Bukan hal wajar melihat Bagaskara Wiraatmaja yang merupakan seorang Polisi berada di lingkungan kantor jika bukan karena ada tindakan kriminal yang memerlukan penyelidikan.

Layaknya sebuah adegan di sinetron, pria yang sudah Nura kenal sedari dia masih mengenakan rok merah SD ini membuka kacamatanya, wajahnya yang selalu cemberut tampak tidak suka melihat Nura yang justru seperti kebingungan melihat hadirnya di depannya.

"Sampai kapan kamu mau memintaku untuk menunggu di sini dan membuat kemacetan, Ra?"

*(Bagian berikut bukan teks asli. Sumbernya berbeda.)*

(** * SkyRide Weather API: a shallow embedding of [Backend/app.py]

    The service resolves a city name to coordinates (Geoapify), fetches the
    current weather for them (OpenWeatherMap) and reshapes the payload,
    converting kelvin to Celsius.  The embedding follows the Python source
    function by function:

    - Python values are the inductive [pyval] (JSON documents as [json()]
      returns them: [None], [bool], [int], [float], [str], [list], [dict]);
    - a [float] is an IEEE 754 binary64 number, [spec_float] with
      [prec = 53] and [emax = 1024]; subtraction is [SFsub], and
      [round(x, 1)] is modelled as CPython computes it (correctly rounded
      decimal string with one digit, read back by a correctly rounded
      string-to-double conversion);
    - raising is explicit: every operation returns a [result], and each
      [try ... except] of the source is a [match] on that result;
    - the two [requests.get] calls are the only contact with the outside
      world; they are Section variables. *)

From Stdlib Require Import ZArith List String Ascii Bool Lia.
From Stdlib Require Import Floats.SpecFloat.
Import ListNotations.
Open Scope Z_scope.
Open Scope string_scope.

(** ** Results and exceptions *)

Inductive result (E A : Type) : Type :=
| Ok (a : A)
| Raise (e : E).
Arguments Ok {E A} a.
Arguments Raise {E A} e.

Definition bind {E A B} (r : result E A) (k : A -> result E B) : result E B :=
  match r with
  | Ok a => k a
  | Raise e => Raise e
  end.

Notation "x <- r ;; k" := (bind r (fun x => k))
  (at level 61, r at next level, right associativity).
Notation "' pat <- r ;; k" := (bind r (fun x => match x with pat => k end))
  (at level 61, pat pattern, r at next level, right associativity).

(** The exception classes the handlers of the source tell apart
    ([RequestException] versus everything else), together with the classes the
    modelled operations raise. *)
Inductive exc_class : Type :=
| RequestException
| ValueError
| KeyError
| IndexError
| TypeError
| AttributeError
| OverflowError
| OtherException.

(** A Python exception: its class and [str(e)]. *)
Record pyexc : Type := mk_exc { exc_class_of : exc_class; exc_str : string }.

(** [fastapi.HTTPException(status_code, detail)]. *)
Record HTTPException : Type := mk_http { status_code : Z; detail : string }.

(** What the body of the endpoint can raise: an [HTTPException] from one of
    the three helpers, or any other exception. *)
Inductive exn : Type :=
| Http (h : HTTPException)
| Py (e : pyexc).

Definition lift_http {A} (r : result HTTPException A) : result exn A :=
  match r with Ok a => Ok a | Raise h => Raise (Http h) end.

Definition lift_py {A} (r : result pyexc A) : result exn A :=
  match r with Ok a => Ok a | Raise e => Raise (Py e) end.

(** ** Python values *)

#[local] Set Warnings "-register-all".

Inductive pyval : Type :=
| PNone
| PBool (b : bool)
| PInt (z : Z)
| PFloat (f : spec_float)
| PStr (s : string)
| PList (l : list pyval)
| PDict (d : list (string * pyval)).

(** A [dict] with string keys, in insertion order; the first binding of a key
    is the one the dict holds. *)
Definition dict : Type := list (string * pyval).

Fixpoint dict_get (d : dict) (k : string) : option pyval :=
  match d with
  | [] => None
  | (k', v) :: d' => if String.eqb k' k then Some v else dict_get d' k
  end.

Fixpoint dict_set (d : dict) (k : string) (v : pyval) : dict :=
  match d with
  | [] => [(k, v)]
  | (k', v') :: d' =>
      if String.eqb k' k then (k, v) :: d' else (k', v') :: dict_set d' k v
  end.

(** [type(v).__name__] *)
Definition type_name (v : pyval) : string :=
  match v with
  | PNone => "NoneType"
  | PBool _ => "bool"
  | PInt _ => "int"
  | PFloat _ => "float"
  | PStr _ => "str"
  | PList _ => "list"
  | PDict _ => "dict"
  end.

(** ** Floats: IEEE 754 binary64 *)

Module Float.

Definition prec : Z := 53.
Definition emax : Z := 1024.

Definition sub : spec_float -> spec_float -> spec_float := SFsub prec emax.

(** The double nearest to [n / d] (ties to even), with sign [neg]; [0 <= n],
    [0 < d].  This is what a correctly rounded string-to-double conversion
    ([float("27.3")], a literal in the source, [strtod]) computes for the
    decimal fraction [n / d]. *)
Definition of_fraction (neg : bool) (n d : Z) : spec_float :=
  match n with
  | Z0 => S754_zero neg
  | _ => let '(mz, ez, lz) := SFdiv_core_binary prec emax n 0 d 0 in
         binary_round_aux prec emax neg mz ez lz
  end.

(** The double written in decimal as [digits * 10^-scale]. *)
Definition of_decimal (neg : bool) (digits : Z) (scale : Z) : spec_float :=
  of_fraction neg digits (10 ^ scale).

(** [float(z)] for a Python [int]: nearest double, ties to even; an infinite
    result is CPython's OverflowError. *)
Definition of_int (z : Z) : result pyexc spec_float :=
  match binary_normalize prec emax z 0 false with
  | S754_infinity _ => Raise (mk_exc OverflowError "int too large to convert to float")
  | f => Ok f
  end.

(** Nearest integer to [n / d], ties to even ([0 <= n], [0 < d]). *)
Definition round_half_even_div (n d : Z) : Z :=
  let q := n / d in
  match (2 * (n mod d)) ?= d with
  | Lt => q
  | Gt => q + 1
  | Eq => if Z.even q then q else q + 1
  end.
(** X24.  When every row of the table has as many cells as its first
    row, the call returns lines that all have one length, the sum of the
    column counters: the cells of a column are padded to one width, and
    the rule under a header is as long as the rows. *)
Theorem convertRowsToConsole_aligned (rows : list string) :
  rectangular (vectorOf rows) ->
  exists out width,
    snd (convertRowsToConsole rows) = Some out
    /\ Forall (fun l => String.length l = width) out.
Proof.
  intros Hrect. destruct rows as [|first rest].
  - exists [], 0. split; [reflexivity | constructor].
  - destruct (columnCounters_Some (vectorOf (first :: rest)))
      as [counters [Hc [Hlen Hcells]]].
    { intros row Hrow. rewrite (Hrect row Hrow). lia. }
    unfold convertRowsToConsole. cbv zeta. rewrite Hc. cbn [snd].
    assert (Hrows : Forall (fun l => String.length l = list_sum counters)
                      (map join
                         (map (mapi (padCell (includes headerSeparator first)
                                       counters) 0)
                              (vectorOf (first :: rest))))).
    { apply Forall_forall. intros l Hl.
      apply in_map_iff in Hl. destruct Hl as [padded [<- Hp]].
      apply in_map_iff in Hp. destruct Hp as [row [<- Hrow]].
      apply (row_length (includes headerSeparator first) (row := row)
               (suf := counters)) with (pre := []).
      apply Forall2_pointwise.
      - rewrite Hlen. now apply Hrect.
      - intros i v c Hv Hci. now apply (Hcells row i v c). }
    assert (Hrule : String.length
                      (repeat "-" (fold_left Nat.add counters 0))
                    = list_sum counters).
    { rewrite length_repeat_char, sum_counters. reflexivity. }
    eexists. exists (list_sum counters). split; [reflexivity|].
    destruct (includes headerSeparator first); [|assumption].
    destruct (map join _) as [|head others] eqn:Hres.
    + constructor; [assumption | constructor].
    + inversion Hrows; subst. constructor; [assumption|].
      constructor; assumption.
Qed.

End QueryUtilsFacts.
(** The triple-quoted string passed as [tooltips=], line by line: it opens
    with a newline and closes with the indentation of the closing quotes. *)
Definition tooltips : string :=
  nl +:+
  "        <div>" +:+ nl +:+
  "            <div>" +:+ nl +:+
  "                <img" +:+ nl +:+
  "                    src=" +:+ dq +:+ "@imgs" +:+ dq +:+
       " height=" +:+ dq +:+ "42" +:+ dq +:+
       " alt=" +:+ dq +:+ "@imgs" +:+ dq +:+
       " width=" +:+ dq +:+ "42" +:+ dq +:+ nl +:+
  "                    style=" +:+ dq +:+
       "float: left; margin: 0px 15px 15px 0px;" +:+ dq +:+ nl +:+
  "                    border=" +:+ dq +:+ "2" +:+ dq +:+ nl +:+
  "                ></img>" +:+ nl +:+
  "            </div>" +:+ nl +:+
  "            <div>" +:+ nl +:+
  "                <span style=" +:+ dq +:+
       "font-size: 17px; font-weight: bold;" +:+ dq +:+ ">@desc</span>" +:+ nl +:+
  "                <span style=" +:+ dq +:+
       "font-size: 15px; color: #966;" +:+ dq +:+ ">[$index]</span>" +:+ nl +:+
  "            </div>" +:+ nl +:+
  "            <div>" +:+ nl +:+
  "                <span style=" +:+ dq +:+
       "font-size: 15px;" +:+ dq +:+ ">Location</span>" +:+ nl +:+
  "                <span style=" +:+ dq +:+
       "font-size: 10px; color: #696;" +:+ dq +:+ ">($x, $y)</span>" +:+ nl +:+
  "            </div>" +:+ nl +:+
  "        </div>" +:+ nl +:+
  "        ".

(** ** Objects, sessions and the world *)

(** A reference to a Python object: its position in the store. *)
Abbreviation ref := nat.

(** The only glyph the script draws. *)
Inductive glyph := Circle.

(** What [p.circle('x', 'y', size=20, source=source)] attaches to a figure:
    the glyph, the names of the columns that give the coordinates, the marker
    size and a reference to the data source. *)
Record glyph_renderer := GlyphRenderer {
  gr_glyph : glyph;
  gr_x : string;
  gr_y : string;
  gr_size : Z;
  gr_source : ref
}.

(** The attributes of a figure that the script sets; [figure(...)] starts
    with no glyph renderer. *)
Record figure_obj := Figure {
  plot_width : Z;
  plot_height : Z;
  tools : list ref;
  title : string;
  renderers : list glyph_renderer
}.

Inductive obj :=
  | ColumnDataSourceObj (d : pydict)
  | HoverToolObj (tips : string)
  | FigureObj (f : figure_obj).

(** A figure with every reference followed: what is handed to the renderer
    of the library when the figure is shown. *)
Record bound_renderer := BoundRenderer {
  br_glyph : glyph;
  br_x : string;
  br_y : string;
  br_size : Z;
  br_data : pydict
}.

Record document := Document {
  doc_width : Z;
  doc_height : Z;
  doc_title : string;
  doc_tools : list string;
  doc_renderers : list bound_renderer
}.

(** The calls the script makes into the library, with their arguments. *)
Inductive request :=
  | ReqImport (module : string) (names : list string)
  | ReqOutputFile (filename : string)
  | ReqColumnDataSource (d : pydict)
  | ReqHoverTool (tips : string)
  | ReqFigure (w h : Z) (tls : list ref) (ttl : string)
  | ReqCircle (fig : ref) (cx cy : string) (size : Z) (src : ref)
  | ReqShow (fig : ref).

(** Modelled from the spec: the effect of the library's [show], which is
    absent from the repository.  The spec has one output artifact, an HTML
    file that the library writes (and displays) under a file name; its
    content is the library's business, so the effect carries the document
    as the script configured it. *)
Inductive effect :=
  | WriteHtml (filename : string) (doc : document).

(** A Python exception: its class and its message. *)
Record exn := Exn { exn_class : string; exn_msg : string }.

(** The interpreter session: the object store, the output target selected by
    [output_file], the library calls made so far and the effects so far. *)
Record session := Session {
  heap : list obj;
  output : option string;
  calls : list request;
  effects : list effect
}.

Definition fresh_kernel : session :=
  {| heap := []; output := None; calls := []; effects := [] |}.

(** What is outside the script: command line, environment variables, files,
    and two things that belong to the library and are taken as parameters:
    the file name it falls back to when no output file was selected, and
    which of its calls fail (an unwritable path, a template it rejects, a
    module that is not installed). *)
Record world := World {
  argv : list string;
  environ : gmap string string;
  files : gmap string string;
  default_filename : string;
  raises : request -> option exn
}.

(** ** The monad of the script: state, exceptions, a read-only world *)

Inductive result (A : Type) :=
  | Ok (a : A) (s : session)
  | Raise (e : exn) (s : session).
Arguments Ok {A} a s.
Arguments Raise {A} e s.

Definition M (A : Type) : Type := world -> session -> result A.

Definition ret {A} (a : A) : M A := fun _ s => Ok a s.

(** Sequencing of two statements: without [try], an exception of the first
    ends the script. *)
Definition bind {A B} (m : M A) (k : A -> M B) : M B := fun w s =>
  match m w s with
  | Ok a s' => k a w s'
  | Raise e s' => Raise e s'
  end.

Notation "v <- m ;; k" := (bind m (fun v => k))
  (at level 100, m at next level, right associativity).
Notation "m ;; k" := (bind m (fun _ => k))
  (at level 100, right associativity).

Definition final_session {A} (r : result A) : session :=
  match r with Ok _ s => s | Raise _ s => s end.
Lemma research_from_search_witness :
  exists w' brief,
    research scenario_client (sample_utils 6) "Remote work" (initial_world "")
    = (Ok brief, w')
    /\ research_data (memory w') = Some brief
    /\ calls w' = 1.
Proof.
  destruct (research_from_search scenario_client (sample_utils 6) "Remote work"
              (initial_world "") _ _ _ (wf_initial_world "") eq_refl eq_refl)
    as (w' & Hrun & Hmem & Hcalls & _).
  exists w'. eexists. exact (conj Hrun (conj Hmem Hcalls)).
Defined.

(** X15. When the search answers without any candidate, reading the first
    candidate fails inside the [try]: [research] falls back on a second,
    plain call, exactly as when the search itself fails, and stores the
    brief of the fallback. *)
Theorem research_without_candidate (client : Client) (utils : Utils)
    (topic : string) (w : World) (response : GroundedResponse) :
  wf w ->
  generate_content_search client (calls w) = Answer response ->
  candidates response = [] ->
  exists w',
    research client utils topic w
    = (Ok (fallback_brief utils topic (generate_content client (S (calls w)))), w')
    /\ research_data (memory w')
       = Some (fallback_brief utils topic (generate_content client (S (calls w))))
    /\ calls w' = S (S (calls w)).
Proof.
  intros Hwf Hanswer Hcandidates.
  destruct (wp_returns _ _ _ (research_calls client utils topic w Hwf))
    as (brief & w' & Hrun & _ & _ & Hmem & Hcalls & ->).
  rewrite Hanswer in *. unfold research_cost in *. cbn [first_candidate] in *.
  rewrite Hcandidates in *. cbn [head] in *.
  exists w'. split; [done|]. rewrite Hmem. split; [done|]. lia.
Qed.

Lemma research_without_candidate_witness :
  exists w',
    research (constant_client "What the model knows.") (sample_utils 6) "Topic"
      (initial_world "")
    = (Ok (fallback_brief (sample_utils 6) "Topic" (Answer "What the model knows.")),
       w')
    /\ calls w' = 2.
Proof.
  destruct (research_without_candidate (constant_client "What the model knows.")
              (sample_utils 6) "Topic" (initial_world "") _
              (wf_initial_world "") eq_refl eq_refl)
    as (w' & Hrun & _ & Hcalls).
  exists w'. exact (conj Hrun Hcalls).
Defined.

(** ** The run as a whole *)

(** X16. A run that has a budget of at least one review, and fuel for it,
    makes a number of calls of the client that its reviews determine: one
    or two for the research, three for the first draft and its
    optimization, two for every review but the last, one for the last, and
    one for the meta tags.  So it makes at least 6 calls and at most
    [2 * MAX_EDITOR_ITERATIONS + 5]. *)
Theorem pipeline_call_budget (client : Client) (cfg : Config) (utils : Utils)
    (fuel : nat) (topic : string) (style_guide : option string) :
  1 <= MAX_EDITOR_ITERATIONS cfg -> MAX_EDITOR_ITERATIONS cfg <= fuel ->
  exists pub w',
    run_blog_pipeline client cfg utils fuel topic style_guide = (Ok pub, w')
    /\ calls w'
       = research_cost (generate_content_search client 0)
         + 3 + 2 * editor_reviews pub
    /\ 6 <= calls w' <= 2 * MAX_EDITOR_ITERATIONS cfg + 5.
Proof.
  intros Hmax Hfuel. unfold run_blog_pipeline.
  destruct (wp_returns _ _ _
              (pipeline_calls client cfg utils fuel topic
                 (initial_world (style_or_default cfg style_guide))
                 (wf_initial_world _) eq_refl Hmax Hfuel))
    as (pub & w' & Hrun & _ & Hreviews & Hcalls).
  exists pub, w'. split; [done|]. cbn [calls initial_world] in Hcalls.
  split; [done|]. rewrite Hcalls. unfold research_cost.
  destruct (first_candidate _); lia.
Qed.

Lemma pipeline_call_budget_witness :
  exists pub w',
    run_blog_pipeline (constant_client "SCORE: 3") config (sample_utils 4) 3
      "Benefits of Remote Work" None = (Ok pub, w')
    /\ calls w'
       = research_cost (generate_content_search (constant_client "SCORE: 3") 0)
         + 3 + 2 * editor_reviews pub
    /\ 6 <= calls w' <= 2 * MAX_EDITOR_ITERATIONS config + 5.
Proof.
  apply (pipeline_call_budget (constant_client "SCORE: 3") config
           (sample_utils 4) 3 "Benefits of Remote Work" None);
    cbn; lia.
Defined.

Ucapan ketus dari Bagas membuat Nura tersentak, pemikiran awalnya tentang Bagas yang hanya menyapanya selintas pandang ternyata keliru, pria yang merupakan putra sulung keluarga Wiraatmaja ini memang datang untuknya dan sengaja menjemputnya. Sembari menggeleng pelan menepis banyak hal yang mungkin saja menjadi alasan Bagas menemuinya, Nura masuk ke dalam mobil, duduk di sebelah Bagas yang secara status merupakan majikannya.

Tidak ada ucapan apapun dari Bagas saat Nura masuk, Bagas hanya sekilas melihat ke arah anak tunggal mantan pembantu di rumahnya tanpa tertarik sama sekali dan segera melajukan kembali kendaraannya menembus jalanan yang padat di jam pulang kantor.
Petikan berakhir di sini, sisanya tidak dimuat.